START Material provided

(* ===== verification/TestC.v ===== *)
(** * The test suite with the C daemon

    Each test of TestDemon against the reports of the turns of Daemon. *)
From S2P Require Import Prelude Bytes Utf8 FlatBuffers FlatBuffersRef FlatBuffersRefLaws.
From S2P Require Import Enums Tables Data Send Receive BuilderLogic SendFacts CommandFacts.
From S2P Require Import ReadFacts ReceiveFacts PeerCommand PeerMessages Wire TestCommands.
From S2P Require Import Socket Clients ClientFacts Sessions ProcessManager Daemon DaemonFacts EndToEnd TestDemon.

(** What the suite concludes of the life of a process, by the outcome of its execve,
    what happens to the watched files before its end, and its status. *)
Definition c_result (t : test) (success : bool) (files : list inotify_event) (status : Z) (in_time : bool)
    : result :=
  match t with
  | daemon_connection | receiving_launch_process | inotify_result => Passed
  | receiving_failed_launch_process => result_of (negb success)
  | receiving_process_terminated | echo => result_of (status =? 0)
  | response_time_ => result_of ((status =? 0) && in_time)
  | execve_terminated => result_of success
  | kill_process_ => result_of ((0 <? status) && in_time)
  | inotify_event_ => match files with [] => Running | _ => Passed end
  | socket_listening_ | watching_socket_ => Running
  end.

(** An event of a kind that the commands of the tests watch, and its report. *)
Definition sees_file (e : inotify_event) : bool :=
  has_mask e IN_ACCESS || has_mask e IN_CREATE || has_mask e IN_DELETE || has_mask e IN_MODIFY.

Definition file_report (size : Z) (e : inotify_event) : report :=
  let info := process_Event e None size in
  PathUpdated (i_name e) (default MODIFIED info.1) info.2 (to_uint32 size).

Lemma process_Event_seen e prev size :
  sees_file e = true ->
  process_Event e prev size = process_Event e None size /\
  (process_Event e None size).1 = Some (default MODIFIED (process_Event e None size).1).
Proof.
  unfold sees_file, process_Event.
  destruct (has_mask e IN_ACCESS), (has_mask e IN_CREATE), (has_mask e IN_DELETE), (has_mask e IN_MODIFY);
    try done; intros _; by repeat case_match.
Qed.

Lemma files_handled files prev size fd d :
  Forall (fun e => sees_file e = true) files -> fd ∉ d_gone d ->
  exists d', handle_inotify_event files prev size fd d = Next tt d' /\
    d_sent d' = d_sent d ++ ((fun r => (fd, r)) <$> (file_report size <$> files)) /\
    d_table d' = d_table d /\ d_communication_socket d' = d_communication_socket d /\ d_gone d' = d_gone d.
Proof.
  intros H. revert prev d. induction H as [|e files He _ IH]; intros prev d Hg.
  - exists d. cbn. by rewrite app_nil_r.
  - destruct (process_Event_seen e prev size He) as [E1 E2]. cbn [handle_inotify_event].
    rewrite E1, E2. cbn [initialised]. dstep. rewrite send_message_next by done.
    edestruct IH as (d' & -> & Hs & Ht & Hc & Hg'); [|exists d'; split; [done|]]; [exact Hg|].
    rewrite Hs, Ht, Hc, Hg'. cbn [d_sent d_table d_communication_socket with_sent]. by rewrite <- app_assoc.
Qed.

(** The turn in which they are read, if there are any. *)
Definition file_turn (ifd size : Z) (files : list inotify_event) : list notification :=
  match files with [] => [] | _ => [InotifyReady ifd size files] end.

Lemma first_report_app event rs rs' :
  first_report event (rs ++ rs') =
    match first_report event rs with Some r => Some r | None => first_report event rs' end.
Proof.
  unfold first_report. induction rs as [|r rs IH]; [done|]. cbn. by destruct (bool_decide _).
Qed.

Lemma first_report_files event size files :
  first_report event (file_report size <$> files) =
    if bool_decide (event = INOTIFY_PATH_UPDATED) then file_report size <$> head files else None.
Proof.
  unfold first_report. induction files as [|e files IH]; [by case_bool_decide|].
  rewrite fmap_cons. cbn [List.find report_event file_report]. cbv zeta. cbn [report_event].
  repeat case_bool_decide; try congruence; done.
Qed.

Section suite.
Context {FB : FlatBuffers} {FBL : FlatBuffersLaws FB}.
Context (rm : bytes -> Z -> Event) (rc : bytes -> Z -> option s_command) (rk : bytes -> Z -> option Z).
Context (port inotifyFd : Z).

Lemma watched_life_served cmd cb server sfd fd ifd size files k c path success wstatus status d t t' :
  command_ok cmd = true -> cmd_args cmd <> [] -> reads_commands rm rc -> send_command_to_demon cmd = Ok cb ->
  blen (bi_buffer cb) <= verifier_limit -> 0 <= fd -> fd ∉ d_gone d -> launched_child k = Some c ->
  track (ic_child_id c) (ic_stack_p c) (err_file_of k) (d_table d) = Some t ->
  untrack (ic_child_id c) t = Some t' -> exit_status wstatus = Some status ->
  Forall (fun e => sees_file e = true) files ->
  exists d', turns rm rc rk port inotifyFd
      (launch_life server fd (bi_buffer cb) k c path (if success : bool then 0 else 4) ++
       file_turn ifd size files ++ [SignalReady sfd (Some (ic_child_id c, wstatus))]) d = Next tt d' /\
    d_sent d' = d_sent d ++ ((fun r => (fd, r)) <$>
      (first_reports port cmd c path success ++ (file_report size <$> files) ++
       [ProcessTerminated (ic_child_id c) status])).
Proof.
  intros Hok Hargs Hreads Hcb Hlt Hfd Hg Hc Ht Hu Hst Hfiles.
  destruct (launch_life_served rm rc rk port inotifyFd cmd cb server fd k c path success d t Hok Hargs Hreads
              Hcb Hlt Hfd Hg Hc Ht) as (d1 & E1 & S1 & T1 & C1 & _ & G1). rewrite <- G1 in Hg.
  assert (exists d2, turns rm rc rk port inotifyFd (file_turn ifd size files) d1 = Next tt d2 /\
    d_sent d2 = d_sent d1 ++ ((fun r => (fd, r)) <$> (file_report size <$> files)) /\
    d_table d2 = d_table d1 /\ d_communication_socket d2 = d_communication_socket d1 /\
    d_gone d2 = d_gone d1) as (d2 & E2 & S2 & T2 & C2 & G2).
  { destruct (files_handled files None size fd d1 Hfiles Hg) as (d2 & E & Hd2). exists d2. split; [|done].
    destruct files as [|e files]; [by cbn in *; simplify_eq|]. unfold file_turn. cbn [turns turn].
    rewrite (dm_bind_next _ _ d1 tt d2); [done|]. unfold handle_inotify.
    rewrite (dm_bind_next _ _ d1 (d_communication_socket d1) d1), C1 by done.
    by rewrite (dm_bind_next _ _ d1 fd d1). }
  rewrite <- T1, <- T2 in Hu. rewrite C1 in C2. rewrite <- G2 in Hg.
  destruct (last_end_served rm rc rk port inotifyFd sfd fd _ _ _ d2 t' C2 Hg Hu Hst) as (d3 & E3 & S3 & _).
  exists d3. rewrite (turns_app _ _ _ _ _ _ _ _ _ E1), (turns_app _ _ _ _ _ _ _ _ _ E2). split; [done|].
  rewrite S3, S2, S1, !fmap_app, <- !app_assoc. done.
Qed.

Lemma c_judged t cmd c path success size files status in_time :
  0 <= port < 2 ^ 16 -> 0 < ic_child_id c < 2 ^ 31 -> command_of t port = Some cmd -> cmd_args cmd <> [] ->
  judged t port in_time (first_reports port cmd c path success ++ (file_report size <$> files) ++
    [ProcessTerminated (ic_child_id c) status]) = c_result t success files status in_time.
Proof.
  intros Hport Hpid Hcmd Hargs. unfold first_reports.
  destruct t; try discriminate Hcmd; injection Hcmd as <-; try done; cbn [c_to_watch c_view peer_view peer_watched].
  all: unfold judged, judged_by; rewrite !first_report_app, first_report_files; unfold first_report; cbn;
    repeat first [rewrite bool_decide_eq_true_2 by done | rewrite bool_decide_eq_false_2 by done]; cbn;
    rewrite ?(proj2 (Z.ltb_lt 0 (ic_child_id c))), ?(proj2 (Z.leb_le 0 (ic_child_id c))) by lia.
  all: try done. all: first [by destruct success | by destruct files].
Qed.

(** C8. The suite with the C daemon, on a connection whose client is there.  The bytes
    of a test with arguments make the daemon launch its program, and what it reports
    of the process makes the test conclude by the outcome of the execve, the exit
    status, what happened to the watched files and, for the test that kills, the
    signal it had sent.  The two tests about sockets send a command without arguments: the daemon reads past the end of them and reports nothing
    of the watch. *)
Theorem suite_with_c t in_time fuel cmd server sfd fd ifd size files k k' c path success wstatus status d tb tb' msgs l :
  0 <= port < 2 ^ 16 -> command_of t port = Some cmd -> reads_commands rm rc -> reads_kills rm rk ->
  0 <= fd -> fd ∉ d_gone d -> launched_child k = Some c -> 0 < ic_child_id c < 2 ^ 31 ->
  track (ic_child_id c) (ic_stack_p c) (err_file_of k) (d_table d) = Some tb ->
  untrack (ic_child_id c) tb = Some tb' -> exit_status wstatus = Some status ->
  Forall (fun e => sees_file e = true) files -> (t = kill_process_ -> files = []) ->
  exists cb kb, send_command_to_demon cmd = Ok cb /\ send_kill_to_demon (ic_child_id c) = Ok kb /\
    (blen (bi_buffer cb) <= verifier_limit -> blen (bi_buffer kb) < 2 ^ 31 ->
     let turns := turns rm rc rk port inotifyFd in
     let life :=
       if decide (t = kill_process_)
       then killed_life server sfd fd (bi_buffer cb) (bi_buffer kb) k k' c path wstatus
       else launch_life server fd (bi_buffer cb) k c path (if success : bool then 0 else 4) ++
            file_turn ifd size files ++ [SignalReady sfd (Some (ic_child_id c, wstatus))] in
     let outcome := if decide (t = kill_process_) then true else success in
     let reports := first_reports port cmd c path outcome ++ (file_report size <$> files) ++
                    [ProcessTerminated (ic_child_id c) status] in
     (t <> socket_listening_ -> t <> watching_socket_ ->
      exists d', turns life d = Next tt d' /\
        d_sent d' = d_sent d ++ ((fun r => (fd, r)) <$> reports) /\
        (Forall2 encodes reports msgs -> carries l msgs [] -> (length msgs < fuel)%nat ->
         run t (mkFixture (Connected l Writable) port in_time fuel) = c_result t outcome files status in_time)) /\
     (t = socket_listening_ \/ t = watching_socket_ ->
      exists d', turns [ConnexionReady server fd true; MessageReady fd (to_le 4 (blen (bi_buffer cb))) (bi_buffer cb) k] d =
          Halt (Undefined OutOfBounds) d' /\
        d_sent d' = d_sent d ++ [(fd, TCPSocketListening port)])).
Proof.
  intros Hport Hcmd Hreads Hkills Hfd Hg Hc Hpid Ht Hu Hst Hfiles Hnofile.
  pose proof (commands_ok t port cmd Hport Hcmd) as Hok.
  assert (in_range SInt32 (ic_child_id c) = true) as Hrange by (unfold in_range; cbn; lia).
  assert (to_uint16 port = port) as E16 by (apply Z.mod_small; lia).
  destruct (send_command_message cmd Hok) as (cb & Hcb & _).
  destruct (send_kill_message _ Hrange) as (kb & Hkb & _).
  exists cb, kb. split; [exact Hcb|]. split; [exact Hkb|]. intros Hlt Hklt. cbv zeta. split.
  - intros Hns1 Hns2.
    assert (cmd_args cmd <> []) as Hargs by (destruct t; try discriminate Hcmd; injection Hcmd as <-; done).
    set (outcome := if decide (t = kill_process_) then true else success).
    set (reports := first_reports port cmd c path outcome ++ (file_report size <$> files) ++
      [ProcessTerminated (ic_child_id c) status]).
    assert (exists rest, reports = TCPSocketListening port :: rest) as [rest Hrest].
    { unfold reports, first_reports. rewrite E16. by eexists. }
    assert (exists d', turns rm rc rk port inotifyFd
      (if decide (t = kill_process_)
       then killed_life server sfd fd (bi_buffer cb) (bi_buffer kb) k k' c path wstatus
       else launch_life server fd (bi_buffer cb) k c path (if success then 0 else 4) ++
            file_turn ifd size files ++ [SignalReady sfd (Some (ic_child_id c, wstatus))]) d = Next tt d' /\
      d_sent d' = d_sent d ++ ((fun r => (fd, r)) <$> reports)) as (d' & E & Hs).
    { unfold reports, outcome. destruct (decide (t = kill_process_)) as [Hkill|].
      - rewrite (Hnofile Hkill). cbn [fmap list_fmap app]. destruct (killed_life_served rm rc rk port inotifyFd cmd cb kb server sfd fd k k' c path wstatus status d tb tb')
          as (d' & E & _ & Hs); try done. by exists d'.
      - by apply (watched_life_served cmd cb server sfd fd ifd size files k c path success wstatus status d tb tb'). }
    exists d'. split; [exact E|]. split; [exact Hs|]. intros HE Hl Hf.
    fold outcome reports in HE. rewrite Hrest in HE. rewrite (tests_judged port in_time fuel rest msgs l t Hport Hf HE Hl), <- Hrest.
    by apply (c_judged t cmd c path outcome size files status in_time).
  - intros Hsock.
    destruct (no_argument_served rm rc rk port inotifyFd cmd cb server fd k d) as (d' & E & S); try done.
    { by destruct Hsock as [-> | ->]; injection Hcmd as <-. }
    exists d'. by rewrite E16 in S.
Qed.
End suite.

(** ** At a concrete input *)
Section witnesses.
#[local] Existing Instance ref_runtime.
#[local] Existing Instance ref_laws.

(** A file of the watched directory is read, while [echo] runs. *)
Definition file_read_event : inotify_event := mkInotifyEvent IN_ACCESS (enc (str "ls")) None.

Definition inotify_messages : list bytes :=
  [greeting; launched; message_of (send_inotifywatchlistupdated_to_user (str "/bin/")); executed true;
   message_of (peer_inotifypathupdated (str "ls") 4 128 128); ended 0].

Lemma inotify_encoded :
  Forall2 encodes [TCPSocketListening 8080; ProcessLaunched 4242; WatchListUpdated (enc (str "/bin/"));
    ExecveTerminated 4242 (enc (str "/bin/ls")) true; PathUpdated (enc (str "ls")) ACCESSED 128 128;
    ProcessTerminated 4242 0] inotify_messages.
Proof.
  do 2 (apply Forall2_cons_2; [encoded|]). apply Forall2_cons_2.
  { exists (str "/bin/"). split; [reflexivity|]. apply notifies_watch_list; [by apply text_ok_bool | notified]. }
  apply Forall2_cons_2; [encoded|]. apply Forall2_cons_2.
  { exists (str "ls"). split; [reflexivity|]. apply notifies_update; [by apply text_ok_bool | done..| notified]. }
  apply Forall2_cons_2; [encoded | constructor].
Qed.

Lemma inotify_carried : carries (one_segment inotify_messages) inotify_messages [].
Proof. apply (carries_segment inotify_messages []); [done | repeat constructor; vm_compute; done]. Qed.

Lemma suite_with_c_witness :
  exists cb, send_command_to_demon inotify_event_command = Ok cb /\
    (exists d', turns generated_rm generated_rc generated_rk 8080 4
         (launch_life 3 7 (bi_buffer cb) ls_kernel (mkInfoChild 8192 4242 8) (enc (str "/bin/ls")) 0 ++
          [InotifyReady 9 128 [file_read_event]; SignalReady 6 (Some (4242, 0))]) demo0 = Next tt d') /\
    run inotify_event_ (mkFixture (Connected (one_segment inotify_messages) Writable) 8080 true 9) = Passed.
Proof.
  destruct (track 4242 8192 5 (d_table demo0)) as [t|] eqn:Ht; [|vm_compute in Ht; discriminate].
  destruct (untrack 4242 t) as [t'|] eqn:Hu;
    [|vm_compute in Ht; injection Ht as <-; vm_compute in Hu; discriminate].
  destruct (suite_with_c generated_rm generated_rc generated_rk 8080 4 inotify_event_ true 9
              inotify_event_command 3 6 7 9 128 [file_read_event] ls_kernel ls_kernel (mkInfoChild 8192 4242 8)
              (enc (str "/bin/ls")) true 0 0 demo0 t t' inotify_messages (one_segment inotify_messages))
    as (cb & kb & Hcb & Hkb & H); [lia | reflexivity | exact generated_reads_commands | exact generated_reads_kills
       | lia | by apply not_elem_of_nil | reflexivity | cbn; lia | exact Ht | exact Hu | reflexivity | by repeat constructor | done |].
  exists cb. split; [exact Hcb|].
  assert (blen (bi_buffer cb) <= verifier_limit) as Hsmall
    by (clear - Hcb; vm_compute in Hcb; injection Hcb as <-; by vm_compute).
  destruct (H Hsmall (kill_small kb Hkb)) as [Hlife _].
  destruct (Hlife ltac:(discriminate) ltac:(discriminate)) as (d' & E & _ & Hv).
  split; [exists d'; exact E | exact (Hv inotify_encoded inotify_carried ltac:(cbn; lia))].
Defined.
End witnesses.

END Material provided

§ **Exercise goal**
The line with "destruct (H Hsmall", the last line of the data above, and every line between them should be duplicated exactly, with nothing else.

§ **Reply**
  destruct (H Hsmall (kill_small kb Hkb)) as [Hlife _].
  destruct (Hlife ltac:(discriminate) ltac:(discriminate)) as (d' & E & _ & Hv).
  split; [exists d'; exact E | exact (Hv inotify_encoded inotify_carried ltac:(cbn; lia))].
Defined.
End witnesses.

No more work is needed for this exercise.